半年ほど前から、PyMCを使うようになりました。だいぶ慣れてきたのでこれから数回の記事でPyMCの入門的な内容をまとめていこうと思います。(記事執筆時間の制約等の要因で途中で違うテーマの記事を挟むかもしれませんができるだけ連続させたいです。)
PyMCとは
PyMCはPythonで書かれたオープンソースの確率的プログラミングライブラリです。ベイズ統計モデルを構築、分析し、複雑な統計的問題を解くことができます。PyMCのversion4の開発ではいろいろゴタゴタがありバージョン番号がスキップされたようですが、現在ではverison5がリリースされています。
公式ドキュメントはこちらです。
参考: Home — PyMC project website
特徴としては、線形モデルから複雑な階層モデルまで、幅広いモデルを柔軟に構築できることや、最新のMCMCアルゴリズムを利用して、効率的にサンプリングが行えることが挙げられます。
ただし、柔軟にモデルを構築できる反面で、自分でモデルの内容を実装しないといけないのでscikit-learnのような、既存のモデルをimportしてfit-predictさせたら完結するような単純なAPIにはなっていません。それでも、かなり直感的なAPIにはなっていると感じています。
サンプルコード
一番最初の記事なので、今回は本当に一番単純なサンプルコードを紹介します。これは正規分布に従う標本を生成して、そのパラメーターを推定するというものです。
ダミーデータは平均3, 標準偏差2の正規分布から取りました。
ベイズ推定するので、パラメーターに事前分布が必要です。これは平均の方は平均0、標準偏差10の正規分布、標準偏差の方はsigma=10の半正規分布を設定しました。
ダミーデータ生成からモデルの作成までが以下のコードです。
import pymc as pm
import numpy as np
# ダミーデータを生成
true_mu = 3
true_sigma = 2
np.random.seed(seed=10)
data = np.random.normal(true_mu, true_sigma, size=100)
with pm.Model() as model:
# 事前分布を設定
mu = pm.Normal('mu', mu=0, sigma=10)
sigma = pm.HalfNormal('sigma', sigma=1)
# 尤度関数を設定
likelihood = pm.Normal('likelihood', mu=mu, sigma=sigma, observed=data)
ダミーデータの生成分は単純なのでいいですね。
その後が本番です。
PyMCでは、withを使ってコンテキストを生成し、その中に実際のコードを書いていきます。
pm.Normal や pm.HalfNormal など、さまざまな確率分布が用意されていますが、それを使って変数の事前分布を定義しています。
そして、そこで事前分布を設定された変数、mu, sigmaを使って最後の正規分布を定義し、観測値(observed)として用意したダミーデータを渡しています。
Graphvizを導入している環境の場合、次のようにしてモデルを可視化できます。
これはコンテキストの外で行えるので注意してください。(displayしていますが、これはjupyter上に表示することを想定しています。)

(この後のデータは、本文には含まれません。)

Lemma alloc_copy_name_succeeds name off ino (Q : Z + hsfs_readdir_ctx -> world -> Prop) w :
  (forall e, Q (inr (mk_ctx off (String.substring 0 255 name)
     {| st_ino := ino; st_mode := 0; st_nlink := 0; st_uid := 0; st_gid := 0; st_rdev := 0;
        st_size := 0; st_blksize := 0; st_blocks := 0;
        st_atim := timespec_zero; st_mtim := timespec_zero; st_ctim := timespec_zero |} NULL))
     (set_env e w)) ->
  wp (__alloc_copy_name name off ino) Q w.
Proof.
  assert (Hm : forall n (Q : bool -> world -> Prop) w, n < 4096 ->
    (forall e, Q true (set_env e w)) -> wp (c_malloc n) Q w).
  { intros n Q' w' Hn HQ. destruct (small_memory n (w_env w') Hn) as [e' He].
    exists true, (set_env e' w'). split; [|done]. unfold c_malloc, from_env. by rewrite He. }
  intros HQ. unfold __alloc_copy_name. apply wp_bind, Hm; [done|]. intros e. simpl.
  apply wp_bind, Hm.
  { pose proof (strlen_substring 255 name) as Hle. change (Z.of_nat 255) with 255 in Hle. lia. }
  intros e'. apply wp_ret, HQ.
Qed.

Definition entry_ok (e : entryplus3) : Prop :=
  attrs_ok (ep_name_attributes e) /\ exists h, ep_name_handle e = Some h /\ handle_ok h.

(** The node of an entry carries the cached inode of its handle. *)
Definition listed (w : world) (e : entryplus3) (c : hsfs_readdir_ctx) : Prop :=
  exists p n, c = ctx_of_entry (ep_name e) (ep_cookie e) (ep_fileid e) p /\
    w_heap w !! p = Some n /\ ep_name_handle e = Some (fh_bytes (ni_fh n)).

Lemma listed_steps w w' e c : steps w w' -> listed w e c -> listed w' e c.
Proof.
  intros Hs (p & n & -> & Hn & Hh). destruct (steps_inodes _ _ Hs _ _ Hn) as (n' & Hn' & [Hid _]).
  exists p, n'. destruct Hid as (_ & -> & _). done.
Qed.

Lemma readdir_plus_fill_spec l done_l acc w :
  good w -> Forall2 (listed w) done_l acc -> Forall entry_ok l ->
  Z.of_nat (size (w_heap w)) + Z.of_nat (length l) <= 2 ^ 32 ->
  spec w (readdir_plus_fill l acc) (fun r w' => r.1 = 0 /\ Forall2 (listed w') (done_l ++ l) r.2).
Proof.
  revert done_l acc w. induction l as [|x l IH]; intros done_l acc w Hg Hacc Hl Hsz; simpl.
  - apply spec_ret; [done|]. by rewrite app_nil_r.
  - apply Forall_cons in Hl as [(Ha & h & Hh & Hok) Hl]. cbn [length] in Hsz.
    apply wp_bind, alloc_copy_name_succeeds. intros e. rewrite Hh.
    apply wp_bind, wp_copy_fh3; [done|]. intros f Hf Hb. apply wp_bind.
    eapply wp_mono; [apply (fhget_usable Hbad f (ep_name_attributes x) (set_env e w));
      [by apply good_env|done..|simpl; lia]|].
    intros new w1 (Hg1 & Hs1 & (n & Hn & Hi & _) & _ & Herr & Hsz1). rewrite Herr.
    assert (Hs : steps w w1) by (etrans; [apply steps_env|done]).
    eapply wp_mono; [apply (IH (done_l ++ [x]) _ w1); [done| |done|simpl in Hsz1; lia]|].
    + apply Forall2_app.
      * eapply Forall2_impl; [done|]. intros. by eapply listed_steps.
      * constructor; [|done]. exists new, n. split; [done|]. split; [done|]. by rewrite Hi, Hb.
    + intros r w2 (Hg2 & Hs2 & H0 & Hr). rewrite <- app_assoc in Hr.
      split; [done|]. split; [by etrans|]. done.
Qed.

g = pm.model_to_graphviz(model)
display(g)
出力結果がこちらです。
モデルが出来上がったらサンプリングを行います。
サンプリングはコンテキスト内で、pm.sample()メソッドを呼び出すことで行います。

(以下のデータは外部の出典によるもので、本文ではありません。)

(* ===== verification/FuseOps.v ===== *)
(** * The FUSE handlers ([fuse/hsx_fuse_*.c])

    What the kernel asks for, one handler per request.  A handler looks its
    inodes up by number, calls the NFSv3 operation and sends the reply.  The
    number of references the kernel holds on an inode is [private]. *)

From S2P Require Import Prelude Bitops Hash Proto World Icache IcacheFacts Attr Rpc NfsInode Blocks Nfs3Ops Acl.

Section FuseOps.
Context `{E : Env}.
Abbreviation sop := hsi_nfs_sop.

(** ** References ([include/hsx_fuse.h]) *)

Definition set_private (v : Z) (n : nfs_inode) : nfs_inode :=
  set_ni_hsfs_inode (set_in_private v (ni_hsfs_inode n)) n.

Definition hsx_fuse_ref_xchg (inode val : Z) : M world Z :=
  let! n := deref inode in
  do! update inode (set_private val) in
  ret (in_private (ni_hsfs_inode n)).

Definition hsx_fuse_ref_inc (inode val : Z) : M world Z :=
  let! n := deref inode in
  let v := u64 (in_private (ni_hsfs_inode n) + val) in
  do! update inode (set_private v) in ret v.

Definition hsx_fuse_ref_dec (inode val : Z) : M world Z :=
  let! n := deref inode in
  do! c_assert (val <=? in_private (ni_hsfs_inode n)) in
  let v := u64 (in_private (ni_hsfs_inode n) - val) in
  do! update inode (set_private v) in ret v.

Definition hsx_fuse_fill_reply (inode : Z) : M world fuse_entry_param :=
  let! n := deref inode in
  let! sb := get_sb in
  let i := ni_hsfs_inode n in
  ret {| e_ino := in_ino i; e_generation := 0; e_attr := hsfs_generic_fillattr i;
         e_attr_timeout := sb_acdirmin sb; e_entry_timeout := sb_acregmin sb |}.

(** ** Capabilities and start *)

Record fuse_conn_info := { conn_capable : Z; conn_want : Z }.
Definition FUSE_CAP_BIG_WRITES : Z := 0x20.
Definition FUSE_CAP_AUTO_INVAL_DATA : Z := 0x1000.
Definition FUSE_CAP_READDIR_PLUS : Z := 0x2000.

Definition CHECK_CAP (cap : Z) (conn : fuse_conn_info) : fuse_conn_info :=
  if flag (conn_capable conn) cap
  then {| conn_capable := conn_capable conn; conn_want := Z.lor (conn_want conn) cap |}
  else conn.

Definition hsx_fuse_init_cap (conn : fuse_conn_info) : fuse_conn_info :=
  CHECK_CAP FUSE_CAP_READDIR_PLUS
    (CHECK_CAP FUSE_CAP_AUTO_INVAL_DATA (CHECK_CAP FUSE_CAP_BIG_WRITES conn)).

Definition hsx_fuse_init (conn : fuse_conn_info) : M world fuse_conn_info :=
  let! sb := get_sb in
  let! ref := hsx_fuse_ref_xchg (sb_root sb) 1 in
  do! c_assert (ref =? 0) in
  ret (hsx_fuse_init_cap conn).

(** ** Names *)

Definition hsx_fuse_lookup (ino : Z) (name : string) : M world unit :=
  let! parent := hsfs_ilookup ino in
  if parent =? NULL then send (reply_err ENOENT)
  else
    let! r := hsi_nfs3_lookup parent name in
    if negb (r.1 =? 0) then send (reply_err r.1)
    else match r.2 with
    | None => undef
    | Some child =>
        if child =? NULL then send (reply_err ENOMEM)
        else
          do! hsx_fuse_ref_inc child 1 in
          let! e := hsx_fuse_fill_reply child in
          send (reply_entry e)
    end.

Definition hsx_fuse_forget (ino nlookup : Z) : M world unit :=
  let! hsfs_node := hsfs_ilookup ino in
  do! c_assert (negb (hsfs_node =? NULL)) in
  let! ilookup := hsx_fuse_ref_dec hsfs_node nlookup in
  do! (if ilookup =? 0 then hsfs_iput sop hsfs_node else ret tt) in
  send reply_none.

(** The reply to a request that makes an inode: it must be a new one. *)
Definition reply_new (new : Z) (r : fuse_entry_param -> reply) : M world unit :=
  let! ref := hsx_fuse_ref_xchg new 1 in
  do! c_assert (ref =? 0) in
  let! e := hsx_fuse_fill_reply new in
  send (r e).

Definition O_EXCL : Z := 0x80.
Definition O_TRUNC : Z := 0x200.

(** The owner of the parent's cached attributes becomes the caller. *)
Definition hsx_fuse_create (parent : Z) (name : string) (mode flags uid gid : Z) : M world unit :=
  let! hi := hsfs_ilookup parent in
  if hi =? NULL then ret tt
  else
    do! update hi (update_iattr (fun a => set_ia_gid gid (set_ia_uid uid a))) in
    let mymode := Z.lor (Z.land mode S_IRWXO) (Z.lor (Z.land mode S_IRWXG) (Z.land mode S_IRWXU)) in
    let mymode := if flag flags O_EXCL then Z.lor mymode 0x20000
                  else if flag flags O_TRUNC then Z.lor mymode 0x10000 else mymode in
    let! r := hsi_nfs3_create hi name mymode in
    let newhi := default NULL r.2 in
    if negb (r.1 =? 0) then send (reply_err r.1)
    else if newhi =? NULL then send (reply_err ENOMEM)
    else reply_new newhi reply_create.

Definition hsx_fuse_mkdir (parent : Z) (name : string) (mode : Z) : M world unit :=
  let! hi_parent := hsfs_ilookup parent in
  if hi_parent =? NULL then ret tt
  else
    let! r := hsi_nfs3_mkdir hi_parent name mode in
    let new := default NULL r.2 in
    if negb (r.1 =? 0) then send (reply_err r.1)
    else if new =? NULL then send (reply_err ENOMEM)
    else reply_new new reply_entry.

Definition hsx_fuse_mknod (parent : Z) (name : string) (mode rdev : Z) : M world unit :=
  let! parentp := hsfs_ilookup parent in
  if parentp =? NULL then send (reply_err ENOENT)
  else
    let! r := hsi_nfs3_mknod parentp name mode rdev in
    let new := default NULL r.2 in
    if negb (r.1 =? 0) then send (reply_err r.1)
    else if new =? NULL then send (reply_err ENOMEM)
    else reply_new new reply_entry.

Definition hsx_fuse_symlink (link : string) (parent : Z) (name : string) : M world unit :=
  let! nfs_parent := hsfs_ilookup parent in
  if nfs_parent =? NULL then send (reply_err ENOENT)
  else
    let! r := hsi_nfs3_symlink nfs_parent link name in
    let new := default NULL r.2 in
    if negb (r.1 =? 0) then send (reply_err r.1)
    else if new =? NULL then send (reply_err ENOMEM)
    else reply_new new reply_entry.

(** A name is NULL or a string. *)
Definition hsx_fuse_unlink (parent : Z) (name : option string) : M world unit :=
  match name with
  | None => send (reply_err EINVAL)
  | Some name =>
      if bool_decide (name = "") then send (reply_err EINVAL)
      else if NAME_MAX <? strlen name then send (reply_err ENAMETOOLONG)
      else
        let! hi := hsfs_ilookup parent in
        if hi =? NULL then send (reply_err ENOENT)
        else let! err := hsi_nfs3_unlink hi name in send (reply_err err)
  end.

Definition hsx_fuse_rmdir (parent : Z) (name : string) : M world unit :=
  let! hi_parent := hsfs_ilookup parent in
  if hi_parent =? NULL then ret tt
  else let! err := hsi_nfs3_rmdir hi_parent name in send (reply_err err).

Definition hsx_fuse_rename (parent : Z) (name : option string) (newparent : Z)
    (newname : option string) : M world unit :=
  match name, newname with
  | None, _ | _, None => send (reply_err EINVAL)
  | Some name, Some newname =>
      if bool_decide (name = "") then send (reply_err EINVAL)
      else if bool_decide (newname = "") then send (reply_err EINVAL)
      else if NAME_MAX <? strlen name then send (reply_err ENAMETOOLONG)
      else if NAME_MAX <? strlen newname then send (reply_err ENAMETOOLONG)
      else
        let! hi := hsfs_ilookup parent in
        if hi =? NULL then send (reply_err ENOENT)
        else
          let! newhi := hsfs_ilookup newparent in
          if newhi =? NULL then send (reply_err ENOENT)
          else let! err := hsi_nfs3_rename hi name newhi newname in send (reply_err err)
  end.

(** [sizeof(struct fuse_entry_param)]. *)
Definition sizeof_entry_param : Z := 176.

Definition hsx_fuse_link (ino newparent : Z) (newname : string) : M world unit :=
  let! parent := hsfs_ilookup newparent in
  if parent =? NULL then ret tt
  else
    let! inop := hsfs_ilookup ino in
    if inop =? NULL then ret tt
    else
      let! err := hsi_nfs3_link inop parent newname in
      if err =? 0 then
        let! ok := c_malloc sizeof_entry_param in
        if negb ok then send (reply_err ENOMEM)
        else let! e := hsx_fuse_fill_reply inop in send (reply_entry e)
      else send (reply_err err).

(** The error is sent only when the operation failed. *)
Definition hsx_fuse_readlink (ino : Z) : M world unit :=
  let! hi := hsfs_ilookup ino in
  if hi =? NULL then ret tt
  else
    let! r := hsi_nfs3_readlink hi in
    if negb (r.1 =? 0) then send (reply_err r.1)
    else send (reply_readlink r.2).

(** ** Attributes *)

(** The timeout of attributes, by the type of the inode. *)
Definition attr_timeout (inode : Z) : M world Z :=
  let! n := deref inode in
  let! sb := get_sb in
  ret (if S_ISDIR (ia_mode (in_iattr (ni_hsfs_inode n))) then sb_acdirmin sb else sb_acregmin sb).

Definition hsx_fuse_getattr (ino : Z) : M world unit :=
  let! inode := hsfs_ilookup ino in
  if inode =? NULL then send (reply_err ENOENT)
  else
    let! r := hsi_nfs3_getattr inode (Some stat_zero) in
    if negb (r.1 =? 0) then send (reply_err r.1)
    else
      let! to := attr_timeout inode in
      send (reply_attr (default stat_zero r.2) to).

Definition hsx_fuse_setattr (ino : Z) (attr : stat) (to_set : Z) : M world unit :=
  let! inode := hsfs_ilookup ino in
  if inode =? NULL then send (reply_err ENOENT)
  else
    let sattr := hsx_fuse_stat2iattr attr to_set iattr_zero in
    let! err := hsfs_ll_setattr sop inode sattr in
    if negb (err =? 0) then send (reply_err err)
    else
      let! n := deref inode in
      let! to := attr_timeout inode in
      send (reply_attr (hsfs_generic_fillattr (ni_hsfs_inode n)) to).

Definition R_OK : Z := 4.
Definition W_OK : Z := 2.
Definition X_OK : Z := 1.

Definition access_mode (imode mask : Z) : Z :=
  let mode := if flag mask R_OK then ACCESS3_READ else 0 in
  if S_ISDIR imode then
    let mode := if flag mask W_OK
      then Z.lor mode (Z.lor ACCESS3_MODIFY (Z.lor ACCESS3_EXTEND ACCESS3_DELETE)) else mode in
    if flag mask X_OK then Z.lor mode ACCESS3_LOOKUP else mode
  else
    let mode := if flag mask W_OK then Z.lor mode (Z.lor ACCESS3_MODIFY ACCESS3_EXTEND) else mode in
    if flag mask X_OK then Z.lor mode ACCESS3_EXECUTE else mode.

Definition hsx_fuse_access (ino mask : Z) : M world unit :=
  let! hi := hsfs_ilookup ino in
  if hi =? NULL then ret tt
  else
    let! n := deref hi in
    let! err := hsi_nfs3_access hi (access_mode (ia_mode (in_iattr (ni_hsfs_inode n))) mask) in
    send (reply_err err).

Definition hsx_fuse_statfs : M world unit :=
  let! sb := get_sb in
  do! deref (sb_root sb) in
  let! err := hsi_nfs3_statfs (sb_root sb) in
  if negb (err =? 0) then send (reply_err err)
  else
    let! sp := get_sb in
    match hsi_super2statvfs sp with
    | None => send (reply_err EINVAL)
    | Some stbuf => send (reply_statfs stbuf)
    end.
End FuseOps.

引数としては初期の捨てるサンプル数(tune)と、分析に利用するサンプル数(draws)、さらにサンプル値系列を幾つ生成するかを示すchainsを渡します。
with model:
trace = pm.sample(
draws=1000,
tune=1000,
chains=4,
)
# 以下出力。時間がかかる処理の場合プログレスバーも見れるので助かります。
Auto-assigning NUTS sampler...
Initializing NUTS using jitter+adapt_diag...
Multiprocess sampling (4 chains in 4 jobs)
NUTS: [mu, sigma]
100.00% [8000/8000 00:00<00:00 Sampling 4 chains, 0 divergences]
Sampling 4 chains for 1_000 tune and 1_000 draw iterations (4_000 + 4_000 draws total) took 1 seconds.
サンプルが終わったら要約を表示します。
# サンプルの要約を表示
summary = pm.summary(trace)
print(summary)
# 結果
mean sd hdi_3% hdi_97% mcse_mean mcse_sd ess_bulk ess_tail r_hat
mu 3.155 0.191 2.792 3.506 0.003 0.002 3867.0 2867.0 1.0
sigma 1.933 0.135 1.687 2.191 0.002 0.002 3927.0 3150.0 1.0
meanの値を見ると、それぞれ真の値に結構近い値が得られていますね。
以上が、本当に一番シンプルなPyMCの使い方の記事でした。
今後の記事ではもう少し細かい仕様の話や発展的な使い方、ArviZという専用の可視化ライブラリの話などを紹介していきたいと思います。